Piersall broke into the big leagues with the Boston Red Sox
Age the age of 18, Jimmy Piersall became a professional baseball player, signing a contract with the Boston Red Sox in 1948. In 1950, Piersall, an outfielder, made his Major League Baseball debut with the Sox. He played in six games and went 2-for-7 at the plate with four walks.
In 1952, Piersall broke into the big leagues for good, playing in 56 games, but a series of bizarre events cut his season short. First, he engaged Billy Martin of the New York Yankees in a fight before a Sox-Yankees meeting. He then got into an altercation with teammate Mickey McDermott that same year and then was demoted to the minor leagues.
When Piersall was in the minors, he was ejected multiple times in three weeks. Piersall was suspended and at that time he checked himself into a Massachusetts mental hospital, where he was diagnosed with “nervous exhaustion.”
Piersall’s battle with mental illness
Like Jimmy Piersall, his mother, Mary, suffered from mental illness. From 1936-46, she was often committed to a sanitarium. “If my father was preparing supper when I got home, it wouldn’t be necessary for us to exchange a word,” Piersall said. “I knew that meant my mother had gone away again.”
It didn’t take long for Piersall to establish himself as a sideshow on the baseball field. And he soon displayed the signs of the mental illness that had stricken his mother. An antagonist of fans and umpires alike, he called attention to himself by taking bows after almost every catch.
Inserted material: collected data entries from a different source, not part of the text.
(* ===== verification/CollectorRuntime.v ===== *)
(** * The collector's runtime (apps/collector/src/runtime.rs)

    Supervision and orderly shutdown over the class [RuntimeParts] of the
    components that are stopped; [rw_log] records the calls with their answers.
    The second part holds concrete collaborators of the forwarding loop, with
    the signal as tokio's watch channel, and the runs they give rise to. *)

From S2P Require Import Prelude RustStd ObservationModel.
From S2P Require Import MqttConfig LocalBuffer DataPipeline CollectorForward.
From stdpp Require Import options.

#[local] Set Default Proof Using "Type".

Definition PUMP_JOIN_TIMEOUT : Z := 5 * NS_PER_SEC.
Definition FORWARD_JOIN_MARGIN : Z := 30 * NS_PER_SEC.
Definition LOST_BUDGET : Z := 5 * NS_PER_SEC.
Definition LOST_ATTEMPT : Z := 200 * NS_PER_MS.

Module RuntimeError.
Inductive t : Type :=
| ShutdownTimeout (stage : string)
| Task (reason : string)
| Pipeline (e : PipelineError.t)
| Mqtt (e : MqttClientError.t)
| Buffer (e : LocalBufferError.t).
End RuntimeError.

(** How a joined task ended: with a value, or by a panic. *)
Inductive Joined (A : Type) : Type := Returned (a : A) | JoinError.
Arguments Returned {A} a.
Arguments JoinError {A}.

(** What ended the wait of [run_until_shutdown]. *)
Inductive Wake : Type :=
| Sigint
| Signalled (closed : bool)
| ForwardEnded (r : Joined (CollectorError.t + ()))
| RestExited (failed : bool).

Class RuntimeParts (Env : Type) : Type := {
  send_stop : Env → Env * ();                              (* self.stopping.send(true) *)
  rest_usable : Env → Env * bool;                          (* is_alive, and no exit notified *)
  wait : Env → Env * Wake;
  rest_shutdown : Env → Env * ();
  control_shutdown : Env → Env * ();
  scheduler_shutdown : Env → Env * ();
  join_pump : Z → Env → Env * option (Joined ());          (* None: not within the limit *)
  unwrap_pipeline : Env → Env * bool;                      (* Arc::try_unwrap succeeds *)
  pipeline_shutdown : Env → Env * (PipelineError.t + DrainStats);
  join_forward : Z → Env → Env * option (Joined (CollectorError.t + ()));
  unwrap_mqtt : Env → Env * bool;
  mqtt_shutdown : Env → Env * (MqttClientError.t + ());
  runtime_instant : Env → Env * Z;
  runtime_push : Z → ObservationBatch → Env → Env * option (LocalBufferError.t + ());
  buffer_shutdown : Env → Env * (LocalBufferError.t + ());
  abort_heartbeat : Env → Env * ();
}.

Section runtime.
Context {Env : Type} `{!RuntimeParts Env}.

Inductive Call : Type :=
| CStop
| CRest
| CControl
| CScheduler
| CPump (r : option (Joined ()))
| CPipeline (r : PipelineError.t + DrainStats)
| CForward (r : option (Joined (CollectorError.t + ())))
| CMqtt (r : MqttClientError.t + ())
| CClock (now : Z)
| CPushed (batch : ObservationBatch) (limit : Z) (r : option (LocalBufferError.t + ()))
| CDropped (batch : ObservationBatch)
| CBuffer (r : LocalBufferError.t + ())
| CHeartbeat.

Record RuntimeWorld : Type := mkRuntimeWorld { rw_env : Env; rw_log : list Call }.

Abbreviation script := (stm RuntimeWorld RuntimeError.t).

Definition rcall {A} (op : Env → Env * A) (entries : A → list Call) : script A := λ w,
  let '(env, a) := op (rw_env w) in (mkRuntimeWorld env (rw_log w ++ entries a), Ok a).

(** The parts of the runtime that its methods read and change: which
    components exist, whether the result of the forwarding task was consumed,
    the configured drain window, and the queue of unstored batches, to which
    nothing is added once the forwarding task has ended. *)
Record Runtime : Type := mkRuntime {
  rt_rest : bool;
  rt_control : bool;
  rt_mqtt : bool;
  rt_forward_done : bool;
  rt_drain_timeout_ns : Z;
  rt_lost : list ObservationBatch;
}.

Definition set_forward_done (rt : Runtime) : Runtime :=
  mkRuntime (rt_rest rt) (rt_control rt) (rt_mqtt rt) true (rt_drain_timeout_ns rt) (rt_lost rt).

Definition when (b : bool) (m : script ()) : script () := if b then m else sret ().

(** Step 4.5: the batches that were never stored. *)
Fixpoint settle_all (lost_deadline : Z) (lost : list ObservationBatch) : script () :=
  match lost with
  | [] => sret ()
  | batch :: lost =>
      let! now := rcall runtime_instant (λ now, [CClock now]) in
      let remaining := Z.max 0 (lost_deadline - now) in
      if remaining =? 0 then
        let! _ := rcall (λ env, (env, ())) (λ _, [CDropped batch]) in
        settle_all lost_deadline lost
      else
        let attempt := Z.min remaining LOST_ATTEMPT in
        let! _ := rcall (runtime_push attempt batch) (λ r, [CPushed batch attempt r]) in
        settle_all lost_deadline lost
  end.

(** Step 4: the error of the settlement, kept for the end. *)
Definition settle_mqtt (rt : Runtime) : script (option RuntimeError.t) :=
  if rt_mqtt rt then
    let! released := rcall unwrap_mqtt (λ _, []) in
    if released then
      let! r := rcall mqtt_shutdown (λ r, [CMqtt r]) in
      sret (match r with inl e => Some (RuntimeError.Mqtt e) | inr _ => None end)
    else sfail (RuntimeError.Task "mqtt")
  else sret None.

(** Steps 4 to 6, once the forwarding task has ended. *)
Definition finish_shutdown (rt : Runtime) : script () :=
  let! settle_error := settle_mqtt rt in
  let! now := rcall runtime_instant (λ now, [CClock now]) in
  let! _ := settle_all (now + LOST_BUDGET) (rt_lost rt) in
  let! closed := rcall buffer_shutdown (λ r, [CBuffer r]) in
  match closed with
  | inl e => sfail (RuntimeError.Buffer e)
  | inr _ =>
      let! _ := rcall abort_heartbeat (λ _, [CHeartbeat]) in
      match settle_error with Some e => sfail e | None => sret () end
  end.

(** Steps 0 to 2: the sources of data are stopped and the pipeline drained. *)
Definition stop_sources (rt : Runtime) : script () :=
  let! _ := rcall send_stop (λ _, [CStop]) in
  let! _ := when (rt_rest rt) (rcall rest_shutdown (λ _, [CRest])) in
  let! _ := when (rt_control rt) (rcall control_shutdown (λ _, [CControl])) in
  let! _ := rcall scheduler_shutdown (λ _, [CScheduler]) in
  let! pump := rcall (join_pump PUMP_JOIN_TIMEOUT) (λ r, [CPump r]) in
  match pump with
  | None => sfail (RuntimeError.ShutdownTimeout "pump")
  | Some _ =>
      let! released := rcall unwrap_pipeline (λ _, []) in
      if negb released then sfail (RuntimeError.Task "pipeline")
      else
        let! drained := rcall pipeline_shutdown (λ r, [CPipeline r]) in
        match drained with
        | inl e => sfail (RuntimeError.Pipeline e)
        | inr _ => sret ()
        end
  end.

(** Step 3. *)
Definition stop_forward (rt : Runtime) : script () :=
  if rt_forward_done rt then sret ()
  else
    let! r := rcall (join_forward (rt_drain_timeout_ns rt + FORWARD_JOIN_MARGIN)) (λ r, [CForward r]) in
    match r with
    | None => sfail (RuntimeError.ShutdownTimeout "forward")
    | Some _ => sret ()
    end.

Definition shutdown (rt : Runtime) : script () :=
  let! _ := stop_sources rt in
  let! _ := stop_forward rt in
  finish_shutdown rt.

(** A failure of its own, whether or not the shutdown succeeds. *)
Definition shutdown_after (reason : string) (rt : Runtime) : script () := λ w,
  match shutdown rt w with
  | (w', Ok _) => (w', Err (RuntimeError.Task reason))
  | (w', Err _) => (w', Err (RuntimeError.Task (reason ++ "; orderly shutdown failed")))
  | (w', Panic) => (w', Panic)
  end.

Definition run_until_shutdown (rt : Runtime) : script () :=
  let! usable := (if rt_rest rt then rcall rest_usable (λ _, []) else sret true) in
  if negb usable then
    let! _ := rcall send_stop (λ _, [CStop]) in
    shutdown_after "rest unavailable" rt
  else
    let! wake := rcall wait (λ w, match w with ForwardEnded r => [CForward (Some r)] | _ => [] end) in
    match wake with
    | Sigint | Signalled _ => shutdown rt
    | ForwardEnded r =>
        let! _ := rcall send_stop (λ _, [CStop]) in
        shutdown_after (match r with
                        | Returned (inr _) => "forward ended early"
                        | Returned (inl _) => "forward failed"
                        | JoinError => "forward panicked"
                        end) (set_forward_done rt)
    | RestExited failed =>
        if failed then
          let! _ := rcall send_stop (λ _, [CStop]) in
          shutdown_after "rest exited" rt
        else shutdown rt
    end.

(** ** What a shutdown calls, in which order *)

(** The calls that stop the sources of data: each component that exists. *)
Definition sources_stopped (rt : Runtime) : list Call :=
  [CStop] ++ (if rt_rest rt then [CRest] else []) ++ (if rt_control rt then [CControl] else []) ++ [CScheduler].

Definition forward_joined (rt : Runtime) (f : Joined (CollectorError.t + ())) : list Call :=
  if rt_forward_done rt then [] else [CForward (Some f)].

Definition mqtt_settled (rt : Runtime) (m : MqttClientError.t + ()) : list Call :=
  if rt_mqtt rt then [CMqtt m] else [].

(** The queue of unstored batches is worked through in order.  The clock is
    read before each batch: while time is left before the deadline the batch
    is pushed, for at most the attempt limit and the time that is left;
    afterwards it is given up. *)
Inductive retried (deadline : Z) : list ObservationBatch → list Call → Prop :=
| retried_nil : retried deadline [] []
| retried_tried now batch r lost l :
    now < deadline → retried deadline lost l →
    retried deadline (batch :: lost)
      (CClock now :: CPushed batch (Z.min (deadline - now) LOST_ATTEMPT) r :: l)
| retried_dropped now batch lost l :
    deadline ≤ now → retried deadline lost l →
    retried deadline (batch :: lost) (CClock now :: CDropped batch :: l).

(** The calls of a shutdown that gets as far as the buffer. *)
Definition completed (rt : Runtime) (m : MqttClientError.t + ()) (last l : list Call) : Prop :=
  ∃ pump stats fwd start tries,
    l = sources_stopped rt ++ [CPump (Some pump); CPipeline (inr stats)] ++ forward_joined rt fwd ++
        mqtt_settled rt m ++ CClock start :: tries ++ last ∧
    retried (start + LOST_BUDGET) (rt_lost rt) tries.

(** The failures that end a shutdown before, and the calls until then. *)
Inductive stopped_early (rt : Runtime) : RuntimeError.t → list Call → Prop :=
| early_pump :
    stopped_early rt (RuntimeError.ShutdownTimeout "pump") (sources_stopped rt ++ [CPump None])
| early_unwrap pump :
    stopped_early rt (RuntimeError.Task "pipeline") (sources_stopped rt ++ [CPump (Some pump)])
| early_pipeline pump e :
    stopped_early rt (RuntimeError.Pipeline e)
      (sources_stopped rt ++ [CPump (Some pump); CPipeline (inl e)])
| early_forward pump stats :
    rt_forward_done rt = false →
    stopped_early rt (RuntimeError.ShutdownTimeout "forward")
      (sources_stopped rt ++ [CPump (Some pump); CPipeline (inr stats); CForward None])
| early_mqtt pump stats fwd :
    rt_mqtt rt = true →
    stopped_early rt (RuntimeError.Task "mqtt")
      (sources_stopped rt ++ [CPump (Some pump); CPipeline (inr stats)] ++ forward_joined rt fwd).

Definition emits {A} (m : script A) (Q : list Call → A → Prop) (R : list Call → RuntimeError.t → Prop) : Prop :=
  ∀ w, wp m (λ w' a, ∃ l, rw_log w' = rw_log w ++ l ∧ Q l a) (λ w' e, ∃ l, rw_log w' = rw_log w ++ l ∧ R l e) w.

Lemma emits_bind {A B} (m : script A) (k : A → script B) Q0 R0 Q R :
  emits m Q0 R0 → (∀ l e, R0 l e → R l e) →
  (∀ l a, Q0 l a → emits (k a) (λ l', Q (l ++ l')) (λ l', R (l ++ l'))) → emits (sbind m k) Q R.
Proof.
  intros Hm HR Hk w. apply wp_bind. eapply wp_mono; [apply Hm| |].
  - intros w1 a (l & Hl & Ha). eapply wp_mono; [apply (Hk _ _ Ha w1)|..];
      intros w2 x (l' & Hl' & Hx); exists (l ++ l'); by rewrite Hl', Hl, app_assoc.
  - intros w1 e (l & Hl & He). exists l. split; [done|by apply HR].
Qed.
Despite all this, Piersall was a very good baseball player. He returned to the Red Sox in 1953 and finished ninth in the Most Valuable Player voting. Piersall tied an MLB record for hits in a nine-inning game, going 6-for-6 on June 10. He was an all-star in both 1954 and in 1956. During the ’56 season, Piersall led the league in doubles. He also finished with 14 doubles and 87 RBIs.
In Fear Strikes Out, Piersall wrote, “Probably the best thing that ever happened to me was going nuts. Whoever heard of Jimmy Piersall until that happened?”
Piersall smacks 100th home run
Jimmy Piersall’s antics continued throughout his career. In 1960, when playing for Cleveland, he threw an orange at the scoreboard. He also threw a bat at Yankees pitcher Jim Coates. He once pulled out a water pistol and shot water at an umpire’s face. In an interview back in 1952, Piersall talked about the stunts he pulled.
“I was a ripe subject for sportswriters and columnists. I gagged up one thing after another, and almost everybody but the men on the field thought I was a riot,” he wrote. “I made life miserable for the umpires with absurd and violent protests over routine decisions. I stormed and screamed and even once cried like a baby. I mocked my teammates and got into fistfights with friends and foe alike.”
On June 23, 1963, while playing for manager Casey Stengel and the New York Mets, Piersall smacked the 100th home run of his career off Philadelphia Phillies pitcher Dallas Green. Piersall went back to his antics and ran the bases backwards. (He did not run from third to home, but turned around and ran backwards from first to home). Stengel was not amused and cut Piersall two days later.
Stengel, however, did pay Piersall a major compliment at one point in his career, saying “I thought Joe DiMaggio was the greatest defensive outfielder I ever saw,” said Stengel, who managed DiMaggio from 1949-51. “But I have to rate Piersall better.”